Postby jollytiddlywink on Fri Nov 05, 2010 7:26 pm

I'm going to lay out a few premises to work from before I lay out my thoughts.
We are all working, it seems, on the premise that the right to vote is central to a democratic society.
I will add to this the following:
1. Freedom (habius corpus, free speech, freedom of religion, etc) is central to our society.
2. Depriving anyone of part of their rights is undesirable, and might lead to depriving them (or others) of more rights.
3. Any effort to deprive anyone of any rights is therefore to be approached with extreme caution.

That said, I do not think that absolutely everyone should have the right to vote. I do not know exactly what the law currently states about depriving prisoners of voting rights, but I do know that prisoners have, by definition, been deprived of their freedom by process of law. In other words, what they have done is commonly understood to be serious enough to justify depriving them of one of the central pillars of our society for a period of time. This establishes the principle that certain things warrant the removal of certain rights of citizenship.
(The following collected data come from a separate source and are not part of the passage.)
(** The outcomes a promise can settle with are those of the function that was called. *)
Inductive settles : task → session → session → Prop :=
  | st_load passkey r s :
      refreshed r →
      settles (TLoad passkey) s (set_state (refreshed_state passkey r) s)
  | st_register id closure r save s w w' :
      registerPasskey w = (r, w') →
      (∀ candidate data, r = Ok candidate →
         safeParse PasskeyRecordSchema (passkey_val candidate) = Some data →
         ∃ v v', savePasskeyRecord data v = (save, v')) →
      settles (TRegister id closure) s (registered_with id closure r save s)
  | st_bootstrap id closure status passkey r s w w' :
      api_bootstrap (request_val (bootstrap_request_of passkey)) w = (r, w') →
      settles (TBootstrap id closure status passkey) s (account_created id closure status r s)
  | st_refresh passkey afterCommit r s :
      refreshed r →
      settles (TRefresh passkey afterCommit) s (refreshed_after passkey afterCommit r s)
  | st_prepare id effect account funderAddress passkey r s w w' :
      prepareSpend account funderAddress (passkey_val passkey) w = (r, w') →
      settles (TPrepare id effect account funderAddress passkey) s (prepared_with id effect r s)
  | st_assert id closure passkey reviewed now r s w w' :
      requestAssertion (ps_authorizationDigest reviewed) (passkey_val passkey) w = (r, w') →
      settles (TAssert id closure passkey reviewed) s
              (asserted_with id closure passkey reviewed now r s)
  | st_submit id closure prepared tx r s w w' :
      submitSpend tx w = (r, w') →
      settles (TSubmit id closure prepared tx) s (submitted_with id closure prepared r s)
  | st_confirm id closure prepared receipt r s w w' :
      confirmSpend (receipt_val receipt) w = (r, w') →
      settles (TConfirm id closure prepared receipt) s (confirmed_with id closure prepared r s)
  | st_copy id r s : settles (TCopy id) s (copied_with id r s).

(** ** Sessions *)

(** After the first commit and its effect, which loads the stored passkey. *)
Definition started (passkey : option PasskeyRecord) : session := {|
  s_app := {| a_state := LoadingState; a_receipt := None; a_postCommitError := None;
              a_reconciledCommit := None; a_dirty := false |};
  s_next := 1; s_id := 0; s_component := NoStep;
  s_view := {| v_component := NoStep; v_closure := LoadingState; v_displayed := LoadingState |};
  s_tasks := [TLoad passkey]; s_log := [] |}.

Inductive step : session → session → Prop :=
  | s_commit s s' : render s = Ok s' → step s s'
  | s_press s s1 s' : s1 ∈ presses s → render s1 = Ok s' → step s s'
  | s_settle s l1 t l2 s' :
      s_tasks s = l1 ++ t :: l2 → settles t (set_tasks (l1 ++ l2) s) s' → step s s'.

Inductive reachable : session → Prop :=
  | r_start passkey w w' :
      loadPasskeyRecord w = (Ok passkey, w') → reachable (started passkey)
  | r_step s s' : reachable s → step s s' → reachable s'.
End session.
(* ===== verification/Review.v ===== *)
(** * What the pages show

    The buttons of a page are the presses of the session; and the page on which a spend is
    authorized shows the transaction that is signed: the amounts, which read back from their
    text, the cells it uses, and the digest given to the passkey. *)

From S2P Require Import Prelude Js JsString Regex Bytes Zod Constants Schemas Json JsonLaws.
From S2P Require Import Effects Base64 Ccc CccRef Protocol Manifests Storage Chain Passkey.
From S2P Require Import Spending Service Http Api Wizard Artifacts Steps Session Pages.
From Stdlib Require Import Ascii.

(** ** Amounts *)

(** A reader of amounts: whole CKB, up to eight decimals, and the unit. *)
Fixpoint decimals (n : nat) (s : string) : Z * string :=
  match n, s with
  | S n', String c s' =>
      if is_dec c then let '(v, r) := decimals n' s' in ((code c - 48) * 10 ^ Z.of_nat n' + v, r)
      else (0, s)
  | _, _ => (0, s)
  end.
Definition read_ckb (s : string) : option Z :=
  let '(whole, r) := digits s 0 in
  let '(fraction, r) := match r with
                        | String "." r' => decimals 8 r'
                        | _ => (0, r)
                        end in
  if String.eqb r " CKB" then Some (whole * 100000000 + fraction) else None.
From this, I think it would be difficult to suggest that *no* crime warrants having the vote removed. Consider, for example, a man convicted of treason. I think it would be perfectly reasonable to deprive that man of his right to vote as well as his freedom. You may well object that I have picked the extreme example. Indeed I have, but I think it establishes a baseline to work from. I agree with the objections that drawing the line is a difficult business, but I do no agree that because it would be difficult, it would be better not to draw the line at all. We have, after all, already drawn a line about where, when, and how people may be deprived of their freedom.

We might suggest that what were formerly capital crimes might warrant loss of the vote. Murder and treason, in other words. Some people might care to expand it somewhat to include violent crimes, or perhaps violent crimes with a long sentence (punching someone in a drunken pub fight lets you keep the vote, but raping someone costs you your freedom and your vote).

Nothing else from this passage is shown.